*** Data provided
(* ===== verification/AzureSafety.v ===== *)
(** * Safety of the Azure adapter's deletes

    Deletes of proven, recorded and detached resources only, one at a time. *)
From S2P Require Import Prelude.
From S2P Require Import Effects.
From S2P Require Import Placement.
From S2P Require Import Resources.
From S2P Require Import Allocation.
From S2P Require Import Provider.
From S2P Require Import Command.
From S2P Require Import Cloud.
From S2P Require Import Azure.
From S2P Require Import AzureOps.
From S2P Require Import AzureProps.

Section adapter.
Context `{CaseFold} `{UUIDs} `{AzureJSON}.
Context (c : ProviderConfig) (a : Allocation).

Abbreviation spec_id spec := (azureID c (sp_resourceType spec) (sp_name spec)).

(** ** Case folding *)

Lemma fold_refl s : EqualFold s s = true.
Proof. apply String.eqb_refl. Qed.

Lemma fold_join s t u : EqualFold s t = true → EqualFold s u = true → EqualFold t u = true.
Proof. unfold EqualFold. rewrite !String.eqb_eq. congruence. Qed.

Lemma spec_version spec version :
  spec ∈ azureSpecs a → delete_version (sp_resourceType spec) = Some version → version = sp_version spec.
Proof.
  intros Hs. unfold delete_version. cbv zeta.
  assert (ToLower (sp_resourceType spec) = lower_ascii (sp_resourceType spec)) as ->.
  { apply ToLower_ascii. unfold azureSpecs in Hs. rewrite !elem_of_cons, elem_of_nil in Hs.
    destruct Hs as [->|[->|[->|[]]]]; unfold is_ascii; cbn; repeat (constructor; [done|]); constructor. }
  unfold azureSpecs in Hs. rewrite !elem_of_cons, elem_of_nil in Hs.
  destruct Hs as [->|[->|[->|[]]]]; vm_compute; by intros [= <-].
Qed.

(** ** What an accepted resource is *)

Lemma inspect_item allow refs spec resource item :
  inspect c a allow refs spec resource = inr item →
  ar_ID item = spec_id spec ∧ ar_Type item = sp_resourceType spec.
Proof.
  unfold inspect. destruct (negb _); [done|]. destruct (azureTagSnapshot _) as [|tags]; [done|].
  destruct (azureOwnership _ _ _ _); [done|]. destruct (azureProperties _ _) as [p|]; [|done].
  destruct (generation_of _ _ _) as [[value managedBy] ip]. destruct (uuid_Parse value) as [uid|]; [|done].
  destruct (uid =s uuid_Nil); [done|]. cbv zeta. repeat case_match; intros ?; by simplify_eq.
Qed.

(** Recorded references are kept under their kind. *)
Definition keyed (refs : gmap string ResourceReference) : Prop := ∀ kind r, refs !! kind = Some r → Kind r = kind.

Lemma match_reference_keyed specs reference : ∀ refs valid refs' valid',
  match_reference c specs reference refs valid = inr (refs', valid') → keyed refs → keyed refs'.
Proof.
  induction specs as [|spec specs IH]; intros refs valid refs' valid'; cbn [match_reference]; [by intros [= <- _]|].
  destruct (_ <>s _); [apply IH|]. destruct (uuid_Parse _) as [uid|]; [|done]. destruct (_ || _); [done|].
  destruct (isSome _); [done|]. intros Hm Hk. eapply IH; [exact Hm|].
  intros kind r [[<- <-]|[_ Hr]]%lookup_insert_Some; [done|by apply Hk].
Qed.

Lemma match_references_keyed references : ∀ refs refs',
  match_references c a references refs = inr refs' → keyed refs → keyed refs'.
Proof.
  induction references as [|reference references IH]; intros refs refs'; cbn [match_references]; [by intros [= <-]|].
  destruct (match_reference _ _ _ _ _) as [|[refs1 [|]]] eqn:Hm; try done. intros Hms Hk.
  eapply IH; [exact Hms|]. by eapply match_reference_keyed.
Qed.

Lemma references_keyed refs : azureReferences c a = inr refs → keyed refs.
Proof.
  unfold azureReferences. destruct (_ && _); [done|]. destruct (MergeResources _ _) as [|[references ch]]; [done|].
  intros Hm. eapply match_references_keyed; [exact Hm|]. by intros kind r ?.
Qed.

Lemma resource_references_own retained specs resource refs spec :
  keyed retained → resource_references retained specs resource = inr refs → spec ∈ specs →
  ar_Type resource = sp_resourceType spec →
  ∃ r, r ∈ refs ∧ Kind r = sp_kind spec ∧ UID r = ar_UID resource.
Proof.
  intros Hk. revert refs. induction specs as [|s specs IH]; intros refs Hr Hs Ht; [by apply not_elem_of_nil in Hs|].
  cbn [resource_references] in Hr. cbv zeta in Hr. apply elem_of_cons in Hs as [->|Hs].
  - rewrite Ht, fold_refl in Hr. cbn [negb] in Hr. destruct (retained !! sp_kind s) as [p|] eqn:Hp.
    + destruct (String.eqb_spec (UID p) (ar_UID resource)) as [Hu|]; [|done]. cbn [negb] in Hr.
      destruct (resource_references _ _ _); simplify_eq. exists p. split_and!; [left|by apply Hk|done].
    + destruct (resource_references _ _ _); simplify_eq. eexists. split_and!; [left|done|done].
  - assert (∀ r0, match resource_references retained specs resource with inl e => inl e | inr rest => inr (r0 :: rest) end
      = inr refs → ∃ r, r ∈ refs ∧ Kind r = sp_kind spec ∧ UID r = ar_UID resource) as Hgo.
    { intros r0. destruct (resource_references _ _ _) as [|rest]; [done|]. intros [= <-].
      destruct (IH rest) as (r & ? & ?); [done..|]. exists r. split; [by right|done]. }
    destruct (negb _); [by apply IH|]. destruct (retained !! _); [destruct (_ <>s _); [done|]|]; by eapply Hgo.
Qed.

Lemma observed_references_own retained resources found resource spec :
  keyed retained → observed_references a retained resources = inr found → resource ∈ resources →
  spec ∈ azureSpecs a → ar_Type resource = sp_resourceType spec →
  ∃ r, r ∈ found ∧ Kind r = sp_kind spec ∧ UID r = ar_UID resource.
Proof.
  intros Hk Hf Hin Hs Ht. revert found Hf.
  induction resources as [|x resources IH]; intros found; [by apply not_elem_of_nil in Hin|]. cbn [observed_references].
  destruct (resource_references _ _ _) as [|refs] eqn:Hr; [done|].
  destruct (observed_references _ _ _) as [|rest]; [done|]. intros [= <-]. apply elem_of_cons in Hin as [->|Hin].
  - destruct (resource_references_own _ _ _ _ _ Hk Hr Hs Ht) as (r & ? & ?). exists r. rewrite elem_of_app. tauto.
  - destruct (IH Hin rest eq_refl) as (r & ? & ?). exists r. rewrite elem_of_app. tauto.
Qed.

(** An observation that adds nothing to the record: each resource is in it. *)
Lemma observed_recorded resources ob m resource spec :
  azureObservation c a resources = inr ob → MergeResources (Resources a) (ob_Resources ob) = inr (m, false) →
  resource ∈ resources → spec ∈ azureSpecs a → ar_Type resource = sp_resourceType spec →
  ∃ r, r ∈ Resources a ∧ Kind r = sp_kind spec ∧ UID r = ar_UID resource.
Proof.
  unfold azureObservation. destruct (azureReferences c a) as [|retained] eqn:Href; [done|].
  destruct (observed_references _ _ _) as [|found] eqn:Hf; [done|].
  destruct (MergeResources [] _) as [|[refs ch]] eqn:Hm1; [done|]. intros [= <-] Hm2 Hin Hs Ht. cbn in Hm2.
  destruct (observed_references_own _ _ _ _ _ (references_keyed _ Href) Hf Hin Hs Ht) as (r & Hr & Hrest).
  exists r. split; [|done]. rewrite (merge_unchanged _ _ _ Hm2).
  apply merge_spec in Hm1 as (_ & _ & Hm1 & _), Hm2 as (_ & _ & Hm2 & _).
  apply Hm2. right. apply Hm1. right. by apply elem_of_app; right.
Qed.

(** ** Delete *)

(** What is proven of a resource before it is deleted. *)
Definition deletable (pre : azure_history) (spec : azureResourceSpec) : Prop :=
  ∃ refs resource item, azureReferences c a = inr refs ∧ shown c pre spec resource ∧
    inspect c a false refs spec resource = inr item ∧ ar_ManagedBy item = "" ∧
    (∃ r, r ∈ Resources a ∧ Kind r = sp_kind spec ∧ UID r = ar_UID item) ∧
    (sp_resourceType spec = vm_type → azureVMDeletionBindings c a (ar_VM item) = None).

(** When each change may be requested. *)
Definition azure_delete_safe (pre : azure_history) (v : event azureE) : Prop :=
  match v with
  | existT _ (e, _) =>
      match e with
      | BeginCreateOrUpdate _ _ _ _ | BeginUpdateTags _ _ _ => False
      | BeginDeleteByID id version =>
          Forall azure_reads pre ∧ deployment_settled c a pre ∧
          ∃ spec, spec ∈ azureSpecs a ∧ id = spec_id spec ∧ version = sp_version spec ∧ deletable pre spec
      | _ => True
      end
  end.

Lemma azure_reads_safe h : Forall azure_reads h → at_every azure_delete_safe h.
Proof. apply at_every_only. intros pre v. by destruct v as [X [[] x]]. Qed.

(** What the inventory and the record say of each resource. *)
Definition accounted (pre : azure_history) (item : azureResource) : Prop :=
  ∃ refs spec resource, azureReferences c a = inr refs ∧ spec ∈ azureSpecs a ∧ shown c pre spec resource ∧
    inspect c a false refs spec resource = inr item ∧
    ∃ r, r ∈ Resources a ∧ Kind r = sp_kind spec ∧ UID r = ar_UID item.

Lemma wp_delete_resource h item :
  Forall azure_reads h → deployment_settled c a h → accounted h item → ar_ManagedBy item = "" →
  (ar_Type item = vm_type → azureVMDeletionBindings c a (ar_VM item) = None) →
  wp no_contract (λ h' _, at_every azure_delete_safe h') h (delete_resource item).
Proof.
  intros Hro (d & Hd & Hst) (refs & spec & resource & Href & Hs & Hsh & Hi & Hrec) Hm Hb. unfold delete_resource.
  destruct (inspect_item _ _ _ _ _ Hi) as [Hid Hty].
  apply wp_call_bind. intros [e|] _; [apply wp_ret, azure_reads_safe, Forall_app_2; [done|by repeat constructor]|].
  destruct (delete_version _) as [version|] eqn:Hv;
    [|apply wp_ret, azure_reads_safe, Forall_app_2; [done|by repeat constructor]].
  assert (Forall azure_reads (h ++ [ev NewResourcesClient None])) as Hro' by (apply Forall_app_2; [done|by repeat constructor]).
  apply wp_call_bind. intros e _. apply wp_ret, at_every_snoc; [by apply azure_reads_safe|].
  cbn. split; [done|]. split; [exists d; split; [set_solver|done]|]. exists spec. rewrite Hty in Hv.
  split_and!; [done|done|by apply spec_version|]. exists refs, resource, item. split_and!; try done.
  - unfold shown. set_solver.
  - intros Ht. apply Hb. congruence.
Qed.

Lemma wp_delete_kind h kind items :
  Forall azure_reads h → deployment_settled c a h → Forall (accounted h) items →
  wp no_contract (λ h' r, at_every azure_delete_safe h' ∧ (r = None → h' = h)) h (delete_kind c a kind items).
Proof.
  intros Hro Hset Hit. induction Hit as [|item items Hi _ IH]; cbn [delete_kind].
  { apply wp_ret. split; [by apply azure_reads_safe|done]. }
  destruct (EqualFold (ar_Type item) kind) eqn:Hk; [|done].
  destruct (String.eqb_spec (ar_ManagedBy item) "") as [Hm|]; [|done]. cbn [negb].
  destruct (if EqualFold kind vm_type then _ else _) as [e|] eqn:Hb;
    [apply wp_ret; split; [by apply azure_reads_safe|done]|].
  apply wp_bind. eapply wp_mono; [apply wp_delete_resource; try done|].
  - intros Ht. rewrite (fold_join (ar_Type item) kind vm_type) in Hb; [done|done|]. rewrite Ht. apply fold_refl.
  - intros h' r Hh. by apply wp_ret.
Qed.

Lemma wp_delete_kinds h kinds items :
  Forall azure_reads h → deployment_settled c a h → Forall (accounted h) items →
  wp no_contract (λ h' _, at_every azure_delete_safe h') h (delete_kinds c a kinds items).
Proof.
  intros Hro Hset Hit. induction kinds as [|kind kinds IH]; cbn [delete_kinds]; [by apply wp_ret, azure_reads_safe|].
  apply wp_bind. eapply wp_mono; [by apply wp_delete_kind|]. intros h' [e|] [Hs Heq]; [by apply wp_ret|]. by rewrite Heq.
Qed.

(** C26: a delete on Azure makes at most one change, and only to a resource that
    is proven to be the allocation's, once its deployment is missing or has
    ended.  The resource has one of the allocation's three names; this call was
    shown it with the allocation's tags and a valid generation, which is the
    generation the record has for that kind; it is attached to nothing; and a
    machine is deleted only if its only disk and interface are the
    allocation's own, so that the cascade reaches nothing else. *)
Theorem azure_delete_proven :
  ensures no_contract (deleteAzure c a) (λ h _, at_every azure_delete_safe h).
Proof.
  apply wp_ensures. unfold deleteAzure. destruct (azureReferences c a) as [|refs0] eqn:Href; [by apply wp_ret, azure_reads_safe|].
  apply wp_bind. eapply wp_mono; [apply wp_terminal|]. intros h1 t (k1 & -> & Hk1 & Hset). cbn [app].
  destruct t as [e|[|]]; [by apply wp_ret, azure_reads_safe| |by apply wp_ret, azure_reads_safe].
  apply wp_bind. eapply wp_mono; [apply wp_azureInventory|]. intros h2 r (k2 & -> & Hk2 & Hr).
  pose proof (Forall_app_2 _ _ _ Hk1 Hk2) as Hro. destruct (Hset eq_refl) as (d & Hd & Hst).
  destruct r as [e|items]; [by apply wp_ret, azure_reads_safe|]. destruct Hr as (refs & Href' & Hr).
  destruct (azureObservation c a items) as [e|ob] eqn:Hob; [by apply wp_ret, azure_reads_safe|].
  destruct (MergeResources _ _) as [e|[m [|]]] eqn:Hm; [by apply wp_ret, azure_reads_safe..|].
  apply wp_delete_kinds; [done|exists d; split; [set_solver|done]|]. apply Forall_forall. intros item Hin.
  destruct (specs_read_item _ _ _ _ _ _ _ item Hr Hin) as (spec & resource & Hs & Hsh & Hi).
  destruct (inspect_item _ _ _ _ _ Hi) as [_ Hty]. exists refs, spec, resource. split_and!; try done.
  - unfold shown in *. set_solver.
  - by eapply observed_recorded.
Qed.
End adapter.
******
_What is needed_
Scan the entries above for the line containing "From S2P Require Import Resources.", and copy it and all lines after it exactly, down to and including the line containing "Lemma spec_version spec".

_Solution for this problem_
From S2P Require Import Resources.
From S2P Require Import Allocation.
From S2P Require Import Provider.
From S2P Require Import Command.
From S2P Require Import Cloud.
From S2P Require Import Azure.
From S2P Require Import AzureOps.
From S2P Require Import AzureProps.

Section adapter.
Context `{CaseFold} `{UUIDs} `{AzureJSON}.
Context (c : ProviderConfig) (a : Allocation).

Abbreviation spec_id spec := (azureID c (sp_resourceType spec) (sp_name spec)).

(** ** Case folding *)

Lemma fold_refl s : EqualFold s s = true.
Proof. apply String.eqb_refl. Qed.

Lemma fold_join s t u : EqualFold s t = true → EqualFold s u = true → EqualFold t u = true.
Proof. unfold EqualFold. rewrite !String.eqb_eq. congruence. Qed.

Lemma spec_version spec version :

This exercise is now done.